## [Brief]
In the entries below, find the line with "fold m in H." and the line with "destruct (m _) as [[u|e]". Print those two and everything between them exactly, and nothing else.

## [Entries provided]

Lemma frames_write name bytes : no_artifact name -> frames (write_all name bytes).
Proof.
  intros Hn. assert (forall b s, same_artifacts s (append_bytes name b s)) as H.
  { intros b s. split; [done|]. intros id. cbn. by rewrite lookup_alter_ne. }
  apply frames_fs_op; [intros n s; apply H|intros s; apply H].
Qed.
Lemma frames_create name : no_artifact name -> frames (create_new process name).
Proof.
  intros Hn. apply frames_fs. intros s. destruct (rg_files s !! name); [done|]. split; [done|]. intros id.
  cbn. by rewrite lookup_insert_ne.
Qed.
Lemma frames_rename from to : no_artifact from -> no_artifact to -> frames (rename from to).
Proof.
  intros Hf Ht. apply frames_fs. intros s. destruct (rg_files s !! from); [|done]. case_bool_decide; [done|].
  split; [done|]. intros id. cbn. by rewrite lookup_insert_ne, lookup_delete_ne.
Qed.
Lemma frames_remove name : no_artifact name -> frames (remove_if_exists name).
Proof.
  intros Hn s. assert (frames (remove_file name)) as H.
  { apply frames_fs. intros s1. destruct (rg_files s1 !! name); [|done]. case_bool_decide; [done|].
    split; [done|]. intros id. cbn. by rewrite lookup_delete_ne. }
  unfold remove_if_exists. specialize (H s). by destruct (remove_file name s) as [[|[]] s1].
Qed.
Lemma frames_persist r : frames (persist process r).
Proof.
  apply frames_bind; [done|intros id]. intros s. unfold drop_removes.
  match goal with |- context [let (_, _) := ?m s in _] => assert (Hm : frames m) end.
  { apply frames_bind; [apply frames_create, temporary_no_artifact|intros _].
    do 2 (apply frames_bind; [apply frames_write, temporary_no_artifact|intros _]).
    apply frames_bind; [apply frames_silent|intros _].
    apply frames_bind; [apply frames_rename; [apply temporary_no_artifact|apply status_no_artifact]|intros _].
    apply frames_bind; [apply frames_silent|intros _]. apply frames_silent. }
  specialize (Hm s). destruct (_ : result IoError unit * Registry) as [r1 s1]. cbn in *.
  pose proof (frames_remove (status_temporary id) (temporary_no_artifact id) s1) as [H1 H2].
  destruct Hm as [H3 H4]. split; [congruence|]. intros u. by rewrite H2.
Qed.

(** A change of a record that only reads the clock. *)
Definition changes (f : BackupJobRecord -> Jobs BackupJobRecord) (g : Z -> BackupJobRecord -> BackupJobRecord) : Prop :=
  forall r s, exists k s', f r s = (Ok (g k r), s') /\ same_artifacts s s'.
Lemma update_frames id f g r s :
  changes f g -> rg_jobs s !! id = Some r ->
  exists k n, let r' := set_bj_updated n (g k r) in
    match update_job process id f s with
    | (Ok _, s') => rg_jobs s' = <[id := r']> (rg_jobs s)
                    /\ forall u, rg_files s' !! artifact_path u = rg_files s !! artifact_path u
    | (Err _, s') => same_artifacts s s'
    end.
Proof.
  intros Hf Hr. destruct (Hf r s) as (k & s1 & E1 & [J1 F1]). unfold update_job, prog_bind, prog_read. rewrite Hr.
  cbn [ok_or]. rewrite E1. unfold clock_now.
  match goal with |- context [persist process ?r' ?s'] => pose proof (frames_persist r' s') as [J2 F2];
    destruct (persist process r' s') as [[u|e] s2] end.
  - cbn in *. eexists k, _. split; [by rewrite J2, J1|]. intros v. by rewrite F2, F1.
  - exists k, 0. cbn in *. split; [congruence|]. intros v. by rewrite F2, F1.
Qed.
End Frames.

(** * The worker *)

Section Worker.
Context {CR : Crypto} {CL : CryptoLaws} {PH : PasswordHashing} {LJ : LogicalJson} {AF : ArchiveFormats} {WA : WebAuthn}
  {HT : HttpText} {HL : HttpTextLaws} {JJ : JobJson} (self : InitializedVault) (process : Process).

Lemma worker_jobs_run {A} (m : Jobs A) (s : Server) :
  worker_jobs m s = (fst (m (set_rg_draws (w_draws (sv_world s)) (sv_jobs s))),
                     snd (worker_jobs m s))
  /\ sv_jobs (snd (worker_jobs m s)) = snd (m (set_rg_draws (w_draws (sv_world s)) (sv_jobs s))).
Proof.
  unfold worker_jobs, of_jobs. destruct (m _) as [[a|e] g]; done.
Qed.
Lemma try_run {A} (m : Prog Server IoError A) s : prog_try (F:=IoError) m s = (Ok (fst (m s)), snd (m s)).
Proof. unfold prog_try. by destruct (m s). Qed.

Definition failed_record (code : string) (k : Z) (r : BackupJobRecord) : BackupJobRecord :=
  set_bj_error (Some code) (set_bj_expires k (set_bj_state JFailed r)).
Lemma failed_changes code : changes (mark_failed code) (failed_record code).
Proof. intros r s. eexists _, _. split; [done|]. done. Qed.
Definition completed_record (w : BackupWorker) report sha (k : Z) (r : BackupJobRecord) : BackupJobRecord :=
  set_archive w report sha (set_bj_expires k (set_bj_state JCompleted r)).
Lemma completed_changes w report sha : changes (mark_completed w report sha) (completed_record w report sha).
Proof. intros r s. eexists _, _. split; [done|]. done. Qed.

(** A job that is abandoned is not completed. *)
Lemma abandoned id code r s :
  rg_jobs (sv_jobs s) !! id = Some r -> bj_state r <> JCompleted ->
  exists r', rg_jobs (sv_jobs (snd (abandon_job process id code s))) !! id = Some r' /\ bj_state r' <> JCompleted.
Proof.
  intros Hr Hst. unfold abandon_job. unfold prog_bind at 1. rewrite try_run.
  destruct (worker_jobs_run (remove_if_exists (artifact_path id)) s) as [_ E1].
  set (s1 := snd (worker_jobs (remove_if_exists (artifact_path id)) s)) in *.
  assert (rg_jobs (sv_jobs s1) = rg_jobs (sv_jobs s)) as J1.
  { rewrite E1. unfold remove_if_exists, remove_file, fs, fs_op.
    destruct (rg_running _); [|done]. cbn [negb]. cbn [rg_outcomes set_rg_draws].
    repeat (case_match; simplify_eq/=); done. }
  unfold prog_bind at 1. rewrite try_run. cbn [snd prog_ret].
  destruct (worker_jobs_run (update_job process id (mark_failed code)) s1) as [_ E2]. rewrite E2.
  edestruct (update_frames process id (mark_failed code) (failed_record code) r
    (set_rg_draws (w_draws (sv_world s1)) (sv_jobs s1))) as (k & n & H); [apply failed_changes|cbn; by rewrite J1|].
  cbv zeta in H. destruct (update_job process id (mark_failed code) _) as [[u|e] g]; cbn [snd].
  - destruct H as [-> _]. eexists. split; [apply lookup_insert_eq|done].
  - destruct H as [-> _]. cbn. rewrite J1. by exists r.
Qed.

Definition registry_now (s : Server) : Z := now_unix_ms (rg_clock (sv_jobs s) (rg_ticks (sv_jobs s))).

Lemma frames_digest name expected digest : frames (open_and_digest_artifact process name expected digest).
Proof.
  apply frames_bind.
  - apply frames_bind; [apply frames_fs, frames_read|intros n]. apply frames_bind; [apply frames_silent|intros _].
    apply frames_bind; [|intros unsafe; apply frames_bind; [apply frames_reject|intros _; apply frames_ret]].
    unfold unrestrictive. destruct (_ || _); [apply frames_ret|]. apply frames_bind; [apply frames_lift|intros uid].
    apply frames_ret.
  - intros bytes. do 2 (apply frames_bind; [apply frames_silent|intros _]).
    apply frames_bind; [apply frames_reject|intros _]. apply frames_ret.
Qed.
Lemma fs_read_Ok {A} (f : Registry -> result IoError A) s a s' :
  fs (prog_read f) s = (Ok a, s') -> exists l, s' = set_rg_outcomes l s /\ f s' = Ok a.
Proof.
  unfold fs, fs_op, prog_read. destruct (rg_running s); [|done]. cbn [negb].
  destruct (rg_outcomes s) as [|[|n|n] l] eqn:E; intros [= H <-]; [exists []|exists l]; split; try done.
  destruct s. cbn in *. by subst.
Qed.
Lemma silent_Ok s u s' : fs_silent s = (Ok u, s') -> exists l, s' = set_rg_outcomes l s.
Proof.
  unfold fs_silent, fs, fs_op. destruct (rg_running s); [|done]. cbn [negb].
  destruct (rg_outcomes s) as [|[|n|n] l] eqn:E; intros [= <-]; [exists []|by exists l].
  destruct s. cbn in *. by subst.
Qed.
Lemma custody_Ok n right_kind s b s' :
  unrestrictive process n right_kind s = (Ok b, s') ->
  s' = s /\ (b = false -> right_kind = true /\ Z.land (nd_mode n) OTHERS_BITS = 0).
Proof.
  unfold unrestrictive. destruct (negb right_kind || _) eqn:E.
  - intros H. by apply prog_ret_Ok in H as [-> ->].
  - intros H. apply prog_bind_Ok in H as (uid & s1 & H1 & H). apply prog_lift_Ok in H1 as [_ ->].
    apply prog_ret_Ok in H as [-> ->]. split; [done|]. intros _. apply orb_false_iff in E as [E1 E2].
    destruct right_kind; [|done]. split; [done|]. by apply negb_false_iff, Z.eqb_eq in E2.
Qed.
(** What a digest that succeeds has read. *)
Lemma digest_Ok name expected digest s bytes sha s' :
  open_and_digest_artifact process name expected digest s = (Ok (bytes, sha), s') ->
  exists n, rg_files s !! name = Some n /\ nd_bytes n = bytes /\ nd_kind n = RegularNode
    /\ Z.land (nd_mode n) OTHERS_BITS = 0 /\ zlen bytes = expected /\ sha = hex_encode (arr (sha256 bytes))
    /\ forall d, digest = Some d -> d = sha.
Proof.
  intros H. apply prog_bind_Ok in H as (b & s1 & Ho & H).
  apply prog_bind_Ok in Ho as (n & s2 & Hn & Ho). apply fs_read_Ok in Hn as (l & -> & Hn). cbn in Hn.
  destruct (rg_files s !! name) as [n'|]; [|done]. destruct (bool_decide (nd_kind n' = LinkNode)); [done|]. injection Hn as ->.
  apply prog_bind_Ok in Ho as (u & s3 & H3 & Ho). apply silent_Ok in H3 as [l3 ->].
  apply prog_bind_Ok in Ho as (unsafe & s4 & H4 & Ho). apply custody_Ok in H4 as [-> H4].
  apply prog_bind_Ok in Ho as (u' & s5 & H5 & Ho). apply prog_reject_Ok in H5 as [H5 ->].
  apply prog_ret_Ok in Ho as [-> ->]. apply orb_false_iff in H5 as [-> H5]. destruct (H4 eq_refl) as [Hk Hm].
  apply bool_decide_eq_true in Hk.
  apply prog_bind_Ok in H as (v & s6 & _ & H). apply prog_bind_Ok in H as (v' & s7 & _ & H).
  apply prog_bind_Ok in H as (v'' & s8 & H8 & H). apply prog_reject_Ok in H8 as [H8 _].
  apply prog_ret_Ok in H as [E _]. injection E as -> ->. exists n. split_and!; try done.
  - by apply negb_false_iff, Z.eqb_eq in H5.
  - intros d ->. cbn in H8. unfold blob_eqb in H8. by case_bool_decide.
Qed.

(** The archive of the vault, at its place and with its digest. *)
Record archived (w : BackupWorker) (s : Server) (report : BackupFileReport) (sha : blob) (files : gmap blob Node)
    (archive : blob) : Prop := {
  ac_archive : exists snapshot, archive_of self (w_ring (sv_world s)) (w_db (sv_world s)) (bw_key w) (registry_now s)
                                  snapshot archive;
  ac_bytes : bf_archive_bytes report = zlen archive;
  ac_digest : sha = hex_encode (arr (sha256 archive));
  ac_file : files !! artifact_path (bw_job_id w) = Some (archive_node process archive) }.

Lemma archive_result_run env w s :
  quiet (sv_world s) ->
  exists o s', archive_result self process env w s = (Ok o, s') /\ rg_jobs (sv_jobs s') = rg_jobs (sv_jobs s)
    /\ match o with
       | Some (report, sha) => exists archive, archived w s report sha (rg_files (sv_jobs s')) archive
       | None => True
       end.
Proof.
  intros Hq. unfold archive_result. unfold prog_bind at 1.
  change (worker_jobs clock_now s) with (Ok (E:=IoError) (registry_now s),
    set_sv_jobs (set_rg_ticks (S (rg_ticks (sv_jobs s))) (set_rg_draws (w_draws (sv_world s)) (sv_jobs s)))
      (set_sv_world (set_w_draws (w_draws (sv_world s)) (sv_world s)) s)). cbv beta iota.
  set (s1 := set_sv_jobs _ _). unfold prog_bind at 1, create_artifact.
  destruct (create_backup_file self _ (bw_key w) (registry_now s) (publishing_of env (bw_job_id w) s1)) as [[report|e] p]
    eqn:Ec; cbv beta iota; [|by eexists _, _].
  apply create_Ok in Ec as (snapshot & archive & Hp & _); [|exact Hq]. destruct (pb_files _ _ _ _ _ _ _ _ Hp) as [Hd Ht].
  pose proof (pb_absent _ _ _ _ _ _ _ _ Hp) as Habs. cbn in Habs. apply fmap_None in Habs.
  set (s2 := set_sv_jobs _ _).
  assert (rg_files (sv_jobs s2) !! artifact_path (bw_job_id w) = Some (archive_node process archive)) as Hf.
  { cbn. unfold published_files, placed_files. rewrite Hd, Ht, Habs. apply lookup_insert_eq. }
  unfold prog_bind. rewrite try_run.
  destruct (worker_jobs_run (open_and_digest_artifact process (artifact_path (bw_job_id w)) (bf_archive_bytes report) None) s2)
    as [Ew E2]. rewrite Ew. cbn [fst snd].
  set (m := open_and_digest_artifact process _ _ _) in *.
  pose proof (frames_digest (artifact_path (bw_job_id w)) (bf_archive_bytes report) None
    (set_rg_draws (w_draws (sv_world s2)) (sv_jobs s2))) as [J F]. fold m in J, F.
  eexists _, _. split; [done|]. rewrite E2. split; [by rewrite J|].
  destruct (m _) as [[[bytes sha]|e] g] eqn:Em; cbn [fst snd]; [|done].
  apply digest_Ok in Em as (n & Hn & <- & _ & _ & Hl & -> & _). cbn [rg_files set_rg_draws] in Hn. rewrite Hf in Hn.
  injection Hn as <-. exists archive. destruct (pb_verified _ _ _ _ _ _ _ _ Hp) as (v & _ & _ & _ & _ & Hb).
  split; try done.
  - exists snapshot. apply (pb_archive _ _ _ _ _ _ _ _ Hp).
  - cbn [snd] in F. rewrite F. done.
Qed.

(** A job the worker completes has its archive. *)
Lemma worker_completes env w s r0 r :
  quiet (sv_world s) -> sv_worker s = Some w -> rg_jobs (sv_jobs s) !! bw_job_id w = Some r0 ->
  bj_state r0 <> JCompleted -> rg_jobs (sv_jobs (run_worker self process env s)) !! bw_job_id w = Some r ->
  bj_state r = JCompleted ->
  exists report sha archive,
    archived w s report sha (rg_files (sv_jobs (run_worker self process env s))) archive
    /\ bj_archive_bytes r = Some (zlen archive) /\ bj_artifact_sha256 r = Some sha.
Proof.
  intros Hq Hw Hr0 Hst Hr Hc. unfold run_worker in *. rewrite Hw in *. cbn [sv_jobs set_sv_worker set_sv_archive_slot] in *.
  unfold backup_worker, prog_bind at 1 in Hr. unfold backup_worker, prog_bind at 1.
  destruct (archive_result_run env w s Hq) as (o & s1 & E1 & J1 & Ho). rewrite E1 in *. rewrite <- J1 in Hr0.
  destruct o as [[report sha]|].
  2: { destruct (abandoned (bw_job_id w) "backup_failed" r0 s1 Hr0 Hst) as (r' & Hr' & Hn). congruence. }
  destruct Ho as [archive Ha]. unfold prog_bind at 1 in Hr. unfold prog_bind at 1. rewrite try_run in *.
  set (m := update_job process (bw_job_id w) (mark_completed w report sha)) in *.
  destruct (worker_jobs_run m s1) as [Em Es].
  edestruct (update_frames process (bw_job_id w) (mark_completed w report sha) (completed_record w report sha) r0
    (set_rg_draws (w_draws (sv_world s1)) (sv_jobs s1))) as (k & n & H); [apply completed_changes|done|]. cbv zeta in H. fold m in H.
  rewrite Em in Hr. rewrite Em. cbn [fst snd] in *.
  destruct (m _) as [[u|e] g]; cbn [fst snd] in *.
  - destruct H as [J F]. cbn [snd prog_ret] in *. rewrite Es, J, lookup_insert_eq in Hr. injection Hr as <-.
    exists report, sha, archive. split; [|by rewrite <- (ac_bytes _ _ _ _ _ _ Ha)].
    destruct Ha as [? ? ? Hf]. split; try done. by rewrite Es, F.
  - destruct H as [J F]. cbn in J. rewrite <- J, <- Es in Hr0.
    destruct (abandoned (bw_job_id w) "status_persistence_failed" r0 _ Hr0 Hst) as (r' & Hr' & Hn). congruence.
Qed.
End Worker.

## [Answer to this problem]
    (set_rg_draws (w_draws (sv_world s1)) (sv_jobs s1))) as (k & n & H); [apply completed_changes|done|]. cbv zeta in H. fold m in H.
  rewrite Em in Hr. rewrite Em. cbn [fst snd] in *.
  destruct (m _) as [[u|e] g]; cbn [fst snd] in *.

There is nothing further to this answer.